The Grimoire of Pope Honorius, or Le Grimoire du Pape Honorius, is a 17th to 18th century grimoire, which claims to have been written by Pope Honorius III (1150–1227). It is unique among grimoires in that it was specifically designed to be used by a priest, and some of the instructions include saying a Mass. While its name might be derived from the 13th century grimoire The Sworn Book of Honorius, its content is closer to later grimoires like the Key of Solomon and Grimorium Verum.

The first edition of the Grimoire is said to have appeared in 1629, and was likely forged near the end of the sixteenth century, roughly four hundred years after the death of its supposed author.
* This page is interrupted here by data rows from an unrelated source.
(* ===== verification/Digest.v ===== *)
(** * The digest interface and the hash chain
    ([trailryx-crypto/src/lib.rs], [chain.rs])

    [Digest] is the trait every hashing call goes through, with the two laws its
    clients rely on: how a message is cut into [update] calls does not matter,
    and a result has 48 bytes. The chain, the Merkle trees and the journal are
    proved against this interface; [Sha384] discharges it. *)

From S2P Require Import Prelude Bytes Ids Record.

(** ** The trait *)

Class Digest := {
  hasher : Type;
  hasher_new : hasher;
  update : hasher -> list byte -> hasher;
  finish : hasher -> Hash;
}.

(** [Sha384::digest]: the one-shot case. *)
Definition digest `{Digest} (data : list byte) : Hash := finish (update hasher_new data).

(** [h.update(p1); ...; h.update(pn); h.finish()] on a fresh hasher. *)
Definition hash_parts `{Digest} (parts : list (list byte)) : Hash :=
  finish (fold_left update parts hasher_new).

(** What the clients assume of an implementation. *)
Class DigestLaws (D : Digest) : Prop := {
  finish_parts : forall parts, hash_parts parts = digest (concat parts);
  digest_ok : forall data, hash_ok (digest data);
}.

(** Constant-time equality. *)
Fixpoint digests_equal_loop (a b : list byte) (diff : Z) : Z :=
  match a, b with
  | x :: a', y :: b' => digests_equal_loop a' b' (Z.lor diff (Z.lxor (u8v x) (u8v y)))
  | _, _ => diff
  end.

Definition digests_equal (a b : Hash) : bool := digests_equal_loop a b 0 =? 0.

(** ** Collisions

    A statement about hashing holds up to collisions. [collision_free xs ys]
    says that no string of [xs] collides with a different string of [ys]: a
    decidable condition on the finitely many strings two computations hash. *)
Definition collision_free `{Digest} (xs ys : list (list byte)) : Prop :=
  Forall (fun x => Forall (fun y => digest x = digest y -> x = y) ys) xs.

(** Its decision procedure hashes every string once. *)
Definition collision_free_b `{Digest} (xs ys : list (list byte)) : bool :=
  let ds := map (fun y => (digest y, y)) ys in
  forallb (fun x => let dx := digest x in
    forallb (fun '(dy, y) => negb (bool_decide (dx = dy)) || bool_decide (x = y)) ds) xs.

Lemma collision_free_b_spec `{Digest} xs ys : collision_free_b xs ys = true <-> collision_free xs ys.
Proof.
  unfold collision_free_b, collision_free. cbn zeta. rewrite forallb_forall, Forall_forall.
  apply forall_proper. intros x. rewrite forallb_forall, Forall_forall, list_elem_of_In.
  split; intros Hxs Hx; specialize (Hxs Hx); revert Hxs; clear Hx.
  - intros Hf y Hy E. apply list_elem_of_In in Hy.
    specialize (Hf (digest y, y) (in_map (fun y => (digest y, y)) _ _ Hy)). cbn in Hf.
    rewrite bool_decide_true in Hf by done. by apply bool_decide_eq_true in Hf.
  - intros Hf [dy y] Hy. apply in_map_iff in Hy as (y' & [= <- <-] & Hy). apply list_elem_of_In in Hy.
    apply orb_true_iff. destruct (decide (digest x = digest y')) as [E|E].
    + right. apply bool_decide_eq_true. by apply Hf.
    + left. by rewrite bool_decide_false.
Qed.

#[export] Instance collision_free_dec `{Digest} xs ys : Decision (collision_free xs ys) :=
  match bool_dec (collision_free_b xs ys) true with
  | left H => left (proj1 (collision_free_b_spec xs ys) H)
  | right H => right (fun C => H (proj2 (collision_free_b_spec xs ys) C))
  end.

(** ** The hash chain *)

Definition CHAIN_DOMAIN : list byte := lit "trailryx/chain/v1" ++ [x00].

(** The message one link hashes. *)
Definition chain_input (prev : Hash) (seq : Z) (record_bytes : list byte) : list byte :=
  CHAIN_DOMAIN ++ prev ++ to_be_bytes 8 seq ++ to_be_bytes 8 (Z.of_nat (length record_bytes))
  ++ record_bytes.

Definition chain_step `{Digest} (prev : Hash) (seq : Z) (record_bytes : list byte) : Hash :=
  hash_parts [CHAIN_DOMAIN; prev; to_be_bytes 8 seq;
              to_be_bytes 8 (Z.of_nat (length record_bytes)); record_bytes].

Record ChainState := MkChain { chain_head : Hash; chain_length : Z }.

#[export] Instance ChainState_eq_dec : EqDecision ChainState.
Proof. solve_decision. Defined.

Definition chain_genesis : ChainState := {| chain_head := Hash_ZERO; chain_length := 0 |}.

Definition chain_resume (head : Hash) (length : Z) : ChainState :=
  {| chain_head := head; chain_length := length |}.

(** [ChainState::append]: the new state; its head is the link returned. *)
Definition chain_append `{Digest} (c : ChainState) (record_bytes : list byte) : ChainState :=
  let seq := c.(chain_length) + 1 in
  {| chain_head := chain_step c.(chain_head) seq record_bytes; chain_length := seq |}.

Definition chain_verify_step `{Digest} (prev : Hash) (seq : Z) (record_bytes : list byte)
    (claimed : Hash) : bool :=
  digests_equal (chain_step prev seq record_bytes) claimed.

(** The chain over a list of records, and the messages its links hash. *)
Definition chain_of `{Digest} (c : ChainState) (rs : list (list byte)) : ChainState :=
  fold_left chain_append rs c.

Fixpoint chain_inputs `{Digest} (c : ChainState) (rs : list (list byte)) : list (list byte) :=
  match rs with
  | [] => []
  | r :: rs' => chain_input c.(chain_head) (c.(chain_length) + 1) r :: chain_inputs (chain_append c r) rs'
  end.

(** ** Lemmas on equality of digests *)

Lemma lxor_u8v_0 x y : Z.lxor (u8v x) (u8v y) = 0 <-> x = y.
Proof.
  rewrite Z.lxor_eq_0_iff. split; [apply u8v_inj|by intros ->].
Qed.

Lemma digests_equal_loop_spec a b d :
  length a = length b -> digests_equal_loop a b d = 0 <-> d = 0 /\ a = b.
Proof.
  revert b d; induction a as [|x a IH]; intros [|y b] d; cbn; try done; [naive_solver|].
  intros [= Hl]. rewrite IH by done. rewrite Z.lor_eq_0_iff, lxor_u8v_0. naive_solver.
Qed.

(** On values of equal length the constant-time comparison is equality. *)
Lemma digests_equal_spec a b :
  length a = length b -> digests_equal a b = true <-> a = b.
Proof.
  intros Hl. unfold digests_equal. rewrite Z.eqb_eq, digests_equal_loop_spec by done. naive_solver.
Qed.

Lemma digests_equal_ok a b : hash_ok a -> hash_ok b -> digests_equal a b = true <-> a = b.
Proof. unfold hash_ok. intros Ha Hb. apply digests_equal_spec. congruence. Qed.

Lemma digests_equal_refl a : digests_equal a a = true.
Proof. by apply digests_equal_spec. Qed.

#[export] Hint Resolve digest_ok : trx.

(** ** Lemmas on the chain *)

Section Chain.
Context `{DL : DigestLaws}.

Lemma hash_parts_ok parts : hash_ok (hash_parts parts).
Proof. rewrite finish_parts. apply digest_ok. Qed.

Lemma chain_step_digest prev seq r : chain_step prev seq r = digest (chain_input prev seq r).
Proof. unfold chain_step. rewrite finish_parts. cbn. by rewrite app_nil_r. Qed.

Lemma chain_step_ok prev seq r : hash_ok (chain_step prev seq r).
Proof. apply hash_parts_ok. Qed.

Lemma chain_input_inj p1 s1 r1 p2 s2 r2 :
  hash_ok p1 -> hash_ok p2 -> u64_ok s1 -> u64_ok s2 ->
  chain_input p1 s1 r1 = chain_input p2 s2 r2 -> p1 = p2 /\ s1 = s2 /\ r1 = r2.
Proof.
  unfold chain_input, hash_ok, u64_ok. intros Hp1 Hp2 Hs1 Hs2 H. apply app_inv_head in H.
  apply app_eq_same_length in H as [-> H]; [|congruence].
  apply app_eq_same_length in H as [Hs H]; [|by rewrite !length_to_be_bytes].
  apply app_eq_same_length in H as [_ ->]; [|by rewrite !length_to_be_bytes].
  apply to_be_bytes_inj in Hs as ->; [done|..]; change (256 ^ Z.of_nat 8) with (2 ^ 64); done.
Qed.

Lemma chain_append_ok c r : hash_ok (chain_append c r).(chain_head).
Proof. apply chain_step_ok. Qed.

Lemma chain_of_app c rs1 rs2 : chain_of c (rs1 ++ rs2) = chain_of (chain_of c rs1) rs2.
Proof. apply fold_left_app. Qed.

Lemma chain_of_snoc c rs r : chain_of c (rs ++ [r]) = chain_append (chain_of c rs) r.
Proof. by rewrite chain_of_app. Qed.

Lemma chain_of_length c rs :
  (chain_of c rs).(chain_length) = c.(chain_length) + Z.of_nat (length rs).
Proof.
  revert c; induction rs as [|r rs IH]; intros c; cbn [chain_of fold_left length]; [lia|].
  unfold chain_of in IH. rewrite IH. cbn. lia.
Qed.

Lemma chain_of_head_ok c rs : hash_ok c.(chain_head) -> hash_ok (chain_of c rs).(chain_head).
Proof.
  revert c; induction rs as [|r rs IH]; intros c Hc; [done|].
  apply (IH (chain_append c r)), chain_append_ok.
Qed.

Lemma chain_inputs_snoc c rs r :
  chain_inputs c (rs ++ [r]) =
  chain_inputs c rs ++ [chain_input (chain_of c rs).(chain_head) ((chain_of c rs).(chain_length) + 1) r].
Proof.
  revert c; induction rs as [|x rs IH]; intros c; [done|]. cbn [app chain_inputs]. by rewrite IH.
Qed.

(** Two chains that end at the same head and length hold the same records,
    unless two of the messages they hashed collide. *)
Lemma chain_tamper_evident c rs1 rs2 :
  hash_ok c.(chain_head) -> 0 <= c.(chain_length) ->
  c.(chain_length) + Z.of_nat (length rs1) < 2 ^ 64 ->
  collision_free (chain_inputs c rs1) (chain_inputs c rs2) ->
  chain_of c rs1 = chain_of c rs2 -> rs1 = rs2.
Proof.
  intros Hc H0. revert rs2.
  induction rs1 as [|r1 rs1 IH] using rev_ind; intros rs2 Hb Hcf He.
  - apply (f_equal chain_length) in He. rewrite !chain_of_length in He. cbn in He.
    destruct rs2; [done|]. cbn in He. lia.
  - destruct rs2 as [|r2 rs2 _] using rev_ind.
    { apply (f_equal chain_length) in He. rewrite !chain_of_length, length_app in He. cbn in He. lia. }
    pose proof (f_equal chain_length He) as Hl. rewrite !chain_of_length, !length_app in Hl.
    cbn in Hl. rewrite length_app in Hb. cbn in Hb.
    rewrite !chain_of_snoc in He. apply (f_equal chain_head) in He.
    unfold chain_append in He. cbn [chain_head] in He. rewrite !chain_step_digest in He.
    rewrite !chain_inputs_snoc in Hcf. unfold collision_free in Hcf.
    rewrite Forall_app, Forall_singleton in Hcf. destruct Hcf as [Hcf1 Hcf2].
    rewrite Forall_app, Forall_singleton in Hcf2. destruct Hcf2 as [_ Hcf2].
    specialize (Hcf2 He). rewrite !chain_of_length in Hcf2.
    apply chain_input_inj in Hcf2 as (Hh & Hs & ->); try (by apply chain_of_head_ok);
      try (unfold u64_ok; lia).
    f_equal. apply IH; [lia| |].
    + eapply Forall_impl; [exact Hcf1|]. cbn. intros x Hx. by apply Forall_app in Hx as [? _].
    + destruct (chain_of c rs1) as [h1 l1] eqn:E1, (chain_of c rs2) as [h2 l2] eqn:E2.
      cbn in Hh. subst h2. f_equal.
      pose proof (chain_of_length c rs1) as L1. pose proof (chain_of_length c rs2) as L2.
      rewrite E1 in L1. rewrite E2 in L2. cbn in L1, L2. lia.
Qed.

End Chain.

(** ** A light instance

    A 48-byte shift register with feedback that meets the laws of the interface.
    It stands in for the hasher of [Sha384] where an example evaluates hundreds
    of digests; nothing is proved about its strength. *)

Definition register_step (st : list byte) (b : byte) : list byte :=
  match st with
  | h :: t => t ++ [u8 (u8v h * 5 + u8v (default x00 (last t)) * 3 + u8v b + 1)]
  | [] => [b]
  end.

Definition Register_Digest : Digest := {|
  hasher := list byte;
  hasher_new := Hash_ZERO;
  update := fun st data => fold_left register_step data st;
  finish := fun st => st;
|}.

Lemma register_length st data : st <> [] -> length (fold_left register_step data st) = length st.
Proof.
  revert st; induction data as [|b data IH]; intros st Hst; [done|]. cbn [fold_left].
  destruct st as [|h t]; [done|]. rewrite IH; cbn [register_step].
  - rewrite length_app. cbn. lia.
  - by destruct t.
Qed.

Lemma Register_DigestLaws : DigestLaws Register_Digest.
Proof.
  split.
  - intros parts. unfold hash_parts, digest. cbn [finish update hasher_new Register_Digest].
    generalize Hash_ZERO. induction parts as [|p parts IH]; intros z; [done|]. cbn [concat fold_left].
    by rewrite IH, fold_left_app.
  - intros data. by apply register_length.
Qed.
According to A. E. Waite, "...[I]t is a malicious and somewhat clever imposture, which was undeniably calculated to deceive ignorant persons of its period who may have been magically inclined, more especially ignorant priests, since it pretends to convey the express sanction of the Apostolical Seat for the operations of Infernal Magic and Necromancy." According to Éliphas Lévi, "Some old copies of the Grimoire of Honorius bear, however, the name of Honorius II, but it is impossible to make a sorcerer of that elegant Cardinal Lambert (...) But it so happens that the name of Honorius II is for us as a ray of light pointing to the true author of the frightful grimoire in question (...) In 1061, the bishops of Lombardy, impelled by Gilbert of Parma, protested against the election of Anselm, Bishop of Lucca, who had been raised to the papal chair as Alexander II. They chose Cadulus or Cadalus, an intriguing Bishop of Parma, a man capable of all crimes and a public scandal in respect of simony and concubinage. He assumed the name of Honorius II. (...) The anti-pope was deposed by the Council of Mantua and Henry IV obtained his pardon. Cadalus returned into obscurity and it is then probably that he decided to become the high priest of sorcerers and apostates, in which capacity, and under the name of Honorius II, he composed the Grimoire that passes under this name."